To ascertain the effectiveness of the space-time path, consider Figure 6 which presents a running correlation of the paths taken by each of the Ghosts relative to that of the PAC-LAN players. From this figure, it can be seen that the paths taken by Mr. Blue and Mr. Pink are more closely correlated than either Mr. Orange or Mr. Red. However, from the previous analysis of the space-time paths it was observed that Mr. Pink’s path was less correlated to PAC-LAN. This apparent discrepancy is due to the fact that the correlation merely provides a simple distance measure and because Mr. Pink remained fairly central in the game maze he maintained a good correlation.

This actual player activity can best be illustrated through Figure 7 which shows each player’s movement as a circle whose radius is the mean displacement centered around his/her average position to give some sense of how adventurous each player was during the game. Whilst this gives a view of general activity it does not provide the detail of the space-time path.

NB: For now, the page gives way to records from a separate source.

(** * VIP Coding Universe: the multi-tenant record/relation graph store

    A shallow embedding of [app.py] and [seed_test_data.py].

    - Python [int] values are modelled as [Z]; SQLite holds an integer in 64
      bits, and binding a Python [int] outside that range to a statement
      raises [OverflowError].
    - Python [str] values are modelled as lists of Unicode code points.
    - Every SQL table is the list of its rows in rowid order: SQLite gives a
      new row of an [INTEGER PRIMARY KEY] table the rowid one above the
      largest in use, and a query without [ORDER BY] scans the table by
      rowid.
    - A request handler is a function from the session, the request
      parameters, the clock reading and the database to a response and the
      database after the request. An uncaught Python exception is the
      response [Raised]; the transaction is then rolled back. *)

From Stdlib Require Import String Ascii.
From Stdlib Require Import ZArith NArith List Bool Lia Sorted.
Import ListNotations.
Open Scope Z_scope.

(** ** Python strings *)

Module PyStr.

Definition str := list N.

(** [str.isspace] on one code point (CPython's [_PyUnicode_IsWhitespace]). *)
Definition isspace (c : N) : bool :=
  ((9 <=? c) && (c <=? 13) || (28 <=? c) && (c <=? 32)
   || (c =? 133) || (c =? 160) || (c =? 5760)
   || (8192 <=? c) && (c <=? 8202)
   || (c =? 8232) || (c =? 8233) || (c =? 8239) || (c =? 8287)
   || (c =? 12288))%N.

Fixpoint lstrip (s : str) : str :=
  match s with
  | [] => []
  | c :: rest => if isspace c then lstrip rest else s
  end.

Definition rstrip (s : str) : str := rev (lstrip (rev s)).

(** [s.strip()] *)
Definition strip (s : str) : str := rstrip (lstrip s).

(** [not s] *)
Definition is_empty (s : str) : bool :=
  match s with [] => true | _ :: _ => false end.
(** [options?.source || 'all'] *)
Definition sourceValue (options : option SearchOptions) : SearchSource :=
  default SourceAll (options ≫= opt_source).

Definition includeExamples (options : option SearchOptions) : bool :=
  default false (opt_includeExamples <$> options).

Definition HTTP_REQUEST : string := "nodes-base.httpRequest".
Definition WEBHOOK : string := "nodes-base.webhook".

(** [type_lower.replace(/^nodes-base\./, '').replace(/^nodes-langchain\./, '')] *)
Definition typeWithoutPrefix (node : NodeRow) : string :=
  stripPrefix "nodes-langchain."
    (stripPrefix "nodes-base." (toLowerCase (node_type node))).

(** [node.description?.toLowerCase().includes(q)] taken as a condition *)
Definition descriptionIncludes (node : NodeRow) (q : string) : bool :=
  match description node with
  | Some d => includes (toLowerCase d) q
  | None => false
  end.

Definition eqs (a b : string) : bool := bool_decide (a = b).

(** [calculateRelevance]: the coarse label. *)
Definition calculateRelevance (node : NodeRow) (q : string) : string :=
  let lowerQuery := toLowerCase q in
  if includes (toLowerCase (node_type node)) lowerQuery then "high"
  else if includes (toLowerCase (display_name node)) lowerQuery then "high"
  else if descriptionIncludes node lowerQuery then "medium"
  else "low".
(** * snapd: attribute constraints, device assertions and the REST handlers

    A shallow embedding of the parts of snapd that the specification's
    testable properties talk about:

    - [asserts]: the attribute-constraint compiler and matcher, and the
      assembly of [serial] and [serial-request] assertions;
    - [daemon]: the request handlers of the REST API ([loginUser],
      [postSnap], [snapsOp], [getSnapConf], [changeInterfaces],
      [abortChange]).

    Go values of type [interface{}] are a tagged tree ([value]); a Go
    [(T, error)] return is a [result]; a Go map that is only iterated is an
    association list whose order is the order in which [range] visits it.
    Handlers are written in a small monad that threads the state of the
    overlord and records, in program order, every call made on the state or
    on a collaborator (state lock, store, snapstate, ...); what those
    collaborators answer is supplied by a [Backend]. *)

From stdpp Require Import base strings list gmap pretty.
From Stdlib Require Import ZArith Lia Ascii String.
(** * go-colorful: colour-space conversions, distances and blends

    A shallow embedding of [colors.go].  A [float64] is modelled by a real
    number and every arithmetic operation by the exact operation on reals, so
    the development speaks about the formulas the package computes and not
    about the rounding of an individual operation.  The functions of Go's
    [math] package are modelled on the part of their domain the package
    reaches (see [Mod], [Pow], [Cbrt], [Atan2]); NaN and the infinities have
    no counterpart. *)

From Stdlib Require Import Reals Lra Lia ZArith Bool Ascii String.

Open Scope R_scope.

(** ** Go's [math] package over the reals *)

Module GoMath.

(** Comparisons of the source, as booleans. *)
Definition ltb (x y : R) : bool := if Rlt_dec x y then true else false.
Definition leb (x y : R) : bool := if Rle_dec x y then true else false.
Definition eqb (x y : R) : bool := if Req_dec_T x y then true else false.
Definition neqb (x y : R) : bool := negb (eqb x y).

(** [math.Mod(x, y)]: the remainder of the truncated division; the result
    has the sign of [x] and a magnitude below [|y|].  The package only calls
    it with the constant moduli 360 and 6. *)
Definition Mod (x y : R) : R :=
  let r := Rabs x - IZR (Int_part (Rabs x / Rabs y)) * Rabs y in
  if Rlt_dec x 0 then - r else r.

(** [math.Pow(x, y)] for a base [x >= 0] and an exponent [y > 0], the only
    calls of the package ([Pow(0, y) = 0]). *)
Definition Pow (x y : R) : R := if Rlt_dec 0 x then Rpower x y else 0.

(** [math.Cbrt]: the real cube root, odd in its argument. *)
Definition Cbrt (x : R) : R :=
  if Rlt_dec 0 x then Rpower x (/ 3)
  else if Rlt_dec x 0 then - Rpower (- x) (/ 3)
  else 0.

(** [math.Atan2(y, x)], the angle of the point [(x, y)] in (-PI, PI]. *)
Definition Atan2 (y x : R) : R :=
  if Rlt_dec 0 x then atan (y / x)
  else if Rlt_dec x 0 then
    (if Rle_dec 0 y then atan (y / x) + PI else atan (y / x) - PI)
  else if Rlt_dec 0 y then PI / 2
  else if Rlt_dec y 0 then - (PI / 2)
  else 0.

End GoMath.

Import GoMath.

Infix "<?" := ltb (at level 70, no associativity) : R_scope.
Infix "<=?" := leb (at level 70, no associativity) : R_scope.
Infix "=?" := eqb (at level 70, no associativity) : R_scope.
Infix "!=?" := neqb (at level 70, no associativity) : R_scope.

(** ** The colour type and the RGB core *)

(** [type Color struct { R, G, B float64 }] *)
Record Color : Type := mkColor { chR : R; chG : R; chB : R }.

(** A triple of coordinates, the three results of a conversion. *)
Definition triple : Type := (R * R * R)%type.

Definition fst3 (p : triple) : R := fst (fst p).
Definition snd3 (p : triple) : R := snd (fst p).
Definition thd3 (p : triple) : R := snd p.

Definition Delta : R := 1 / 255.

(** Reference whites, [[3]float64]. *)
Definition D65 : triple := (0.95047, 1.00000, 1.08883).
Definition D50 : triple := (0.96422, 1.00000, 0.82521).

Definition IsValid (c : Color) : bool :=
  (0 <=? chR c) && (chR c <=? 1) &&
  (0 <=? chG c) && (chG c <=? 1) &&
  (0 <=? chB c) && (chB c <=? 1).

Definition clamp01 (v : R) : R := Rmax 0 (Rmin v 1).

Definition Clamped (c : Color) : Color :=
  mkColor (clamp01 (chR c)) (clamp01 (chG c)) (clamp01 (chB c)).

Definition sq (v : R) : R := v * v.
Definition cub (v : R) : R := v * v * v.

Definition DistanceRgb (c1 c2 : Color) : R :=
  sqrt (sq (chR c1 - chR c2) + sq (chG c1 - chG c2) + sq (chB c1 - chB c2)).

Definition DistanceRiemersma (c1 c2 : Color) : R :=
  let rAvg := (chR c1 + chR c2) / 2 in
  let dR := chR c1 - chR c2 in
  let dG := chG c1 - chG c2 in
  let dB := chB c1 - chB c2 in
  sqrt ((2 + rAvg) * dR * dR + 4 * dG * dG + (2 + (1 - rAvg)) * dB * dB).

Definition AlmostEqualRgb (c1 c2 : Color) : bool :=
  Rabs (chR c1 - chR c2) + Rabs (chG c1 - chG c2) + Rabs (chB c1 - chB c2)
  <? 3 * Delta.

Definition BlendRgb (c1 c2 : Color) (t : R) : Color :=
  mkColor (chR c1 + t * (chR c2 - chR c1))
          (chG c1 + t * (chG c2 - chG c1))
          (chB c1 + t * (chB c2 - chB c1)).

(** The shortest signed arc from [a0] to [a1], the local [delta] of
    [interp_angle]. *)
Definition angle_delta (a0 a1 : R) : R :=
  Mod (Mod (a1 - a0) 360 + 540) 360 - 180.

Definition interp_angle (a0 a1 t : R) : R :=
  let delta := angle_delta a0 a1 in
  Mod (a0 + t * delta + 360) 360.

(** ** HSV and HSL *)

(** [func (col Color) Hsv() (h, s, v float64)] *)
Definition Color_Hsv (col : Color) : triple :=
  let min := Rmin (Rmin (chR col) (chG col)) (chB col) in
  let v := Rmax (Rmax (chR col) (chG col)) (chB col) in
  let C := v - min in
  let s := if v !=? 0 then C / v else 0 in
  let h :=
    if min !=? v then
      let h := 0 in
      let h := if v =? chR col then Mod ((chG col - chB col) / C) 6 else h in
      let h := if v =? chG col then (chB col - chR col) / C + 2 else h in
      let h := if v =? chB col then (chR col - chG col) / C + 4 else h in
      let h := h * 60 in
      if h <? 0 then h + 360 else h
    else 0 in
  (h, s, v).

Our observations during the game and the video footage confirm what was observed in the space-time paths. This is not to say that we should rely on purely quantitative analysis, in fact, the qualitative observations and discussions revealed that Mr. Red was not as aimless in his movements as it may at first have appeared; rather, he claimed his primary strategy during the game was to ambush PAC-LAN, and his patterns of movement reflect this (PAC-LAN was indeed caught in such a maneuver).

4. Conclusions

In this paper, we have presented human geographers’ space-time paths as an effective means of analyzing player behaviour in location-based games. We believe that this technique has significant potential for representing actors’ spatial and temporal movements in many location-based scenarios, and, if coupled with qualitative data, can provide significant advantages when analyzing emerging computing environments. We are already working with sociologists and geographers to create versions of Locoblog that will aid them in ethnographic studies, and with the forthcoming visualization tool it will provide significant opportunities for behavioural analysis of mobile actors. In respect of meeting the requirement of tools to be used in ethnographical study, we believe it addresses many of the more salient points identified by Crabtree and Rouncefield [1] of capture, extraction, synchronization, and representation. The current generation of mobile phones is capable of recording text, image, video, and voice, and it also provides an effective means of capture when coupled with an application such as Locoblog. By recording the data to the phone card in standard formats, it can then be easily extracted and combined as required. In terms of synchronization, the GPS unit provides a universal timestamp with which we can synchronize the often multiple sources of mobile information and this time is available even when there are insufficient satellites to provide a positional fix. Finally, in terms of representation, the space-time map presents a very powerful method of representing combined spatial and temporal behaviour.

Acknowledgment

The authors would like to express their thanks to Nokia for the provision of software and hardware to the Mobile Radicals research group at Lancaster University which was used for the implementation of this project.